Leonard Kaplan, president at Prospector Asset Management, said that investors were frustrated with holding long positions in gold because prices failed to move higher.

"You're certainly seeing fund selling. And people are getting disappointed with the performance of gold. That's why you are seeing the selling," Kaplan said.

"Theoretically, gold should have been doing much better. You have the euro all-time highs. You have the oil strong. And gold just didn't perform as well," he said.

Kaplan said that the key support level was around $673, which was the recent low, and that prices could fall further it that level was broken.

By morning, the dollar was trading near its session lows against the euro. A lower greenback makes dollar-denominated assets like gold cheaper for investors holding other currencies.

U.S. oil futures fell slightly but held above $65 a barrel as they still drew support from high gasoline prices and the news that top exporter said it disrupted plans for suicide operations against its oil facilities last Friday.

Gold is generally seen as a gauge against oil-led inflation.

James Moore, analyst at TheBullionDesk.com, said in a note that gold opened in a slow mood Monday because Japanese traders were absent for a public holiday.
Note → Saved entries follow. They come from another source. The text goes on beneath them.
(* ===== verification/JobCgroup.v ===== *)
(** * The cgroups of a worker's jobs

    crates/worker/src/job_cgroup.rs.  [Module CgroupLimits] parses limits, weights and
    names, and the kernel's text files; [Module JobCgroup] is the table of executions
    and the sweeper's placement of processes.  The files of cgroupfs and /proc are
    arguments: the process identifiers they list, the parent and group of a process and
    the outcome of each write; what the code writes is part of the result. *)
From S2P Require Import Prelude Text Format.
From Stdlib Require Import Ascii.

Module CgroupLimits.

(* crates/worker/src/job_cgroup.rs:60-65 MemoryLimit *)
Inductive MemoryLimit :=
| Unlimited
| Bytes (bytes : Z)
| PercentOfRam (percent : Z).

(** The text without its last character, and that character. *)
Fixpoint split_last (s : string) : option (string * ascii) :=
  match s with
  | EmptyString => None
  | String c s' =>
      match split_last s' with
      | None => Some ("", c)
      | Some (p, d) => Some (String c p, d)
      end
  end.

Definition strip_suffix_char (c : ascii) (s : string) : option string :=
  match split_last s with
  | Some (p, d) => if decide (d = c) then Some p else None
  | None => None
  end.

Definition checked_mul (max x y : Z) : option Z :=
  if decide (x * y <= max) then Some (x * y) else None.

Definition kib : Z := 1024.

(** The digits and the multiplier of the suffix. *)
Definition unit_suffix (value : string) : option (string * Z) :=
  '(p, c) ← split_last value;
  Some (if decide (c = "K"%char \/ c = "k"%char) then (p, kib)
        else if decide (c = "M"%char \/ c = "m"%char) then (p, kib * kib)
        else if decide (c = "G"%char \/ c = "g"%char) then (p, kib * kib * kib)
        else if decide (c = "T"%char \/ c = "t"%char) then (p, kib * kib * kib * kib)
        else (value, 1)).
All Japanese financial markets are closed on Monday, and will be closed again on Thursday and Friday for the "Golden Week" holidays. In addition, trading in China's markets is expected to be slow during a week-long May day holiday period.

"The dollar is likely to be the key driver for gold in the coming sessions with a break through $1.37 against the euro potentially propelling gold back toward the $694 resistance line," he said.

Moore said, however, there was the risk that further failed rallies would trigger another correction, potentially leading to a test of technical-chart support at around $664 to $669 an ounce.

Spot gold was quoted at $673.10/3.60 an ounce, sharply lower than a late quote of $679.20/9.70 in New York on Monday. London's morning gold fix was $677.50.

In other precious metals, COMEX July silver SIN7 was down 28.50 cents, or 2.1 percent, to $13.295 an ounce, trading from $13.205 to $13.585.

Spot silver was quoted at $13.17/3.21, compared with $13.43/3.48 late Monday. Silver was fixed at $13.450 in London.

July platinum fell $3.40 to $1,295.00 an ounce. Spot platinum XPT= was quoted at $1,283.00/1,288.00.

June palladium was down $2.95 to $371.05 an ounce. Spot palladium fetched $366.00/370.00.